Chris French discusses the importance of engaging with the NHS early in the device design process.
You’ve had a great idea for a medical innovation that would greatly benefit patients, clinicians, save cost and/or improve performance; you’ve secured (or in the process of securing) the investment for this and the investor milestones agreed and you understand the technology needed to develop this product. You have the design processes and team in place and you know your target market is the NHS. According to your business strategy the product would definitely benefit the NHS – so why wouldn’t they buy it?
There is a commercial programme that needs to run alongside your product development. If your primary market has been identified as the NHS then this could have a considerable influence on the requirements and specification for your product. Therefore, at the very beginning of the design process you need to already be engaging with key stakeholders and decision makers in the NHS rather than just focussing on the clinical requirements. Feeding these inputs into the design as early as possible will ensure the final product is commercially viable.
The NHS is the largest healthcare delivery organisation in the world and whereas this sounds like a single organisation, the reality is an immense collection of individual businesses and services which are run and managed by different providers and commissioners – all with very different agendas. The providers focus on patient access and outcomes, while the commissioners are responsible for financial balance, performance against operational targets, governance & regulation, and population health management and outcomes.
Other challenges to consider are the NHS is constantly changing depending on the political climate, budgets are fixed or are more restricted, and staff are under resourced. Understanding the heterogenous network of the NHS, how decisions are made and the problems they face will enable you to maximise on the efficiency and effectiveness of your long-term business strategy. A flexible approach is critical to ensure that your process changes as the NHS changes….it’s a long process!
You will also need to recognise that your product may have other elements that will influence the NHS’s decision to purchase. It may be a great idea but does it fit in with their existing strategy? Does it require integration with the IT system?

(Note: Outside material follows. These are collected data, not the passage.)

(** * Compiled-graph cache and deployable-module shim of onediff

  A shallow embedding of
  - [src/diffusers/pipelines/stable_diffusion/pipeline_stable_diffusion_img2img_oneflow.py]
    (the pipeline call and the cache of compiled UNet graphs it keeps), and
  - [src/onediff/infer_compiler/with_oneflow_compile.py]
    (the tensor bridge, the graph wrapper and the deployable module),
  followed by the properties of the specification, each one proved or
  refuted on the embedding. *)

From stdpp Require Import gmap strings list sorting.
From Stdlib Require Import ZArith Lia.

Local Open Scope Z_scope.
Set Warnings "-register-all".

(** ** Python exceptions and results *)

(** An exception is identified by the name of its class. *)
Inductive pyexn : Type := PyExn (cls : string).

Definition ValueError : pyexn := PyExn "ValueError".
Definition KeyError : pyexn := PyExn "KeyError".
Definition AttributeError : pyexn := PyExn "AttributeError".

#[global] Instance pyexn_eq_dec : EqDecision pyexn.
Proof. solve_decision. Defined.

(** A Python call either returns a value or raises. *)
Inductive outcome (A : Type) : Type :=
| Returned (a : A)
| Raised (e : pyexn).
Arguments Returned {A} a.
Arguments Raised {A} e.

Definition obind {A B} (m : outcome A) (k : A -> outcome B) : outcome B :=
match m with
| Returned a => k a
| Raised e => Raised e
end.

Notation "'try' x <- m ; k" := (obind m (fun x => k))
(at level 10, x name, m at level 100, k at level 200).

Definition raises {A} (m : outcome A) : bool :=
match m with Returned _ => false | Raised _ => true end.

(** ** Python dictionaries

  A [dict] keeps its keys unique and iterates in insertion order; assigning
  to a key that is present keeps its position, assigning to a new key appends
  it.  The order matters here because [min] returns the first minimal
  element of the iteration. *)
Section PyDict.
Context {K V : Type} `{EqDecision K}.

Definition pydict : Type := list (K * V).

Definition dict_keys (d : pydict) : list K := map fst d.

Definition dict_len (d : pydict) : Z := Z.of_nat (length d).

(** [k in d] and [d[k]] *)
Fixpoint dict_get (k : K) (d : pydict) : option V :=
  match d with
  | [] => None
  | (k', v) :: d' => if decide (k = k') then Some v else dict_get k d'
  end.

Definition dict_contains (k : K) (d : pydict) : bool :=
  match dict_get k d with Some _ => true | None => false end.

Definition dict_getitem (d : pydict) (k : K) : outcome V :=
  match dict_get k d with
  | Some v => Returned v
  | None => Raised KeyError
  end.

(** [d[k] = v] *)
Fixpoint dict_setitem (k : K) (v : V) (d : pydict) : pydict :=
  match d with
  | [] => [(k, v)]
  | (k', v') :: d' =>
      if decide (k = k') then (k', v) :: d' else (k', v') :: dict_setitem k v d'
  end.

(** [del d[k]] *)
Fixpoint dict_remove (k : K) (d : pydict) : pydict :=
  match d with
  | [] => []
  | (k', v') :: d' =>
      if decide (k = k') then d' else (k', v') :: dict_remove k d'
  end.

Definition dict_delitem (k : K) (d : pydict) : outcome pydict :=
  if dict_contains k d then Returned (dict_remove k d) else Raised KeyError.

(** [min(xs, key=f)]: the first element whose key is minimal; [ValueError]
    on an empty iterable; an exception of [f] propagates. *)
Fixpoint min_from (f : K -> outcome Z) (best : K) (fbest : Z) (xs : list K)
  : outcome K :=
  match xs with
  | [] => Returned best
  | x :: xs' =>
      try fx <- f x;
      if decide (fx < fbest) then min_from f x fx xs' else min_from f best fbest xs'
  end.

Definition py_min (f : K -> outcome Z) (xs : list K) : outcome K :=
  match xs with
  | [] => Raised ValueError
  | x :: xs' => try fx <- f x; min_from f x fx xs'
  end.
End PyDict.
Arguments pydict : clear implicits.

(** ** The pipeline's cache of compiled UNet graphs *)
Module Pipeline.

(** The cache key [(height, width)]. *)
Definition shape : Type := Z * Z.

(** A [UNetGraph] object, identified by the rank of its construction: the
    [n]-th graph built by the pipeline has serial [n] (counting from 0). *)
Record UNetGraph : Type := { graph_serial : nat }.

(** The lines the cache block prints. *)
Inductive message : Type :=
  | MsgDeleted (height width : Z)
  | MsgCacheSizeHint
  | MsgCompiling
  | MsgCompilationElapsed.

(** The attributes of [OneFlowStableDiffusionImg2ImgPipeline] that the cache
    reads and writes, with two ghost fields: the number of [UNetGraph]
    objects constructed so far and the lines printed so far. *)
Record pipeline : Type := {
  unet_graphs : pydict shape (Z * UNetGraph);
  unet_graphs_cache_size : Z;
  unet_graphs_lru_cache_time : Z;
  graphs_built : nat;
  stdout : list message
}.

(** [__init__], lines 89-91. *)
Definition init : pipeline :=
  {| unet_graphs := [];
     unet_graphs_cache_size := 1;
     unet_graphs_lru_cache_time := 0;
     graphs_built := 0;
     stdout := [] |}.

Definition with_graphs (d : pydict shape (Z * UNetGraph)) (p : pipeline) : pipeline :=
  {| unet_graphs := d;
     unet_graphs_cache_size := unet_graphs_cache_size p;
     unet_graphs_lru_cache_time := unet_graphs_lru_cache_time p;
     graphs_built := graphs_built p;
     stdout := stdout p |}.

Definition with_time (t : Z) (p : pipeline) : pipeline :=
  {| unet_graphs := unet_graphs p;
     unet_graphs_cache_size := unet_graphs_cache_size p;
     unet_graphs_lru_cache_time := t;
     graphs_built := graphs_built p;
     stdout := stdout p |}.

Definition print (ms : list message) (p : pipeline) : pipeline :=
  {| unet_graphs := unet_graphs p;
     unet_graphs_cache_size := unet_graphs_cache_size p;
     unet_graphs_lru_cache_time := unet_graphs_lru_cache_time p;
     graphs_built := graphs_built p;
     stdout := stdout p ++ ms |}.

(** [set_unet_graphs_cache_size], line 130: a plain assignment. *)
Definition set_unet_graphs_cache_size (cache_size : Z) (p : pipeline)
  : outcome unit * pipeline :=
  (Returned (),
   {| unet_graphs := unet_graphs p;
      unet_graphs_cache_size := cache_size;
      unet_graphs_lru_cache_time := unet_graphs_lru_cache_time p;
      graphs_built := graphs_built p;
      stdout := stdout p |}).

(** [lambda shape: self.unet_graphs[shape][0]], line 281. *)
Definition lru_time (d : pydict shape (Z * UNetGraph)) (s : shape) : outcome Z :=
  try e <- dict_getitem d s; Returned (fst e).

Will it require considerable training to use the product and what is the impact of this on staff time, cost and resources? Does it prevent (or potentially cause) other health problems? What is the cost of this product versus other similar (but perhaps not as effective or beneficial) products that may already be heavily integrated in the hospitals and surgeries? Would the outcomes of this technology create bottlenecks in other departments or areas of the hospital? How can this product help them achieve the efficiencies that they require?
If you can answer these questions and demonstrate exactly how your product could reduce long term hospital costs, or improve patient outcomes, or save hospitals and health organisations time and resources (or maybe all of these) then you already have a strong business case for your product.
Being able to produce a business case that will satisfy all the stakeholder requirements will be essential. The sooner you understand the complexity of the NHS and engage with identified key stakeholders, the sooner you will be able to create a viable strategy to sell your product into the NHS.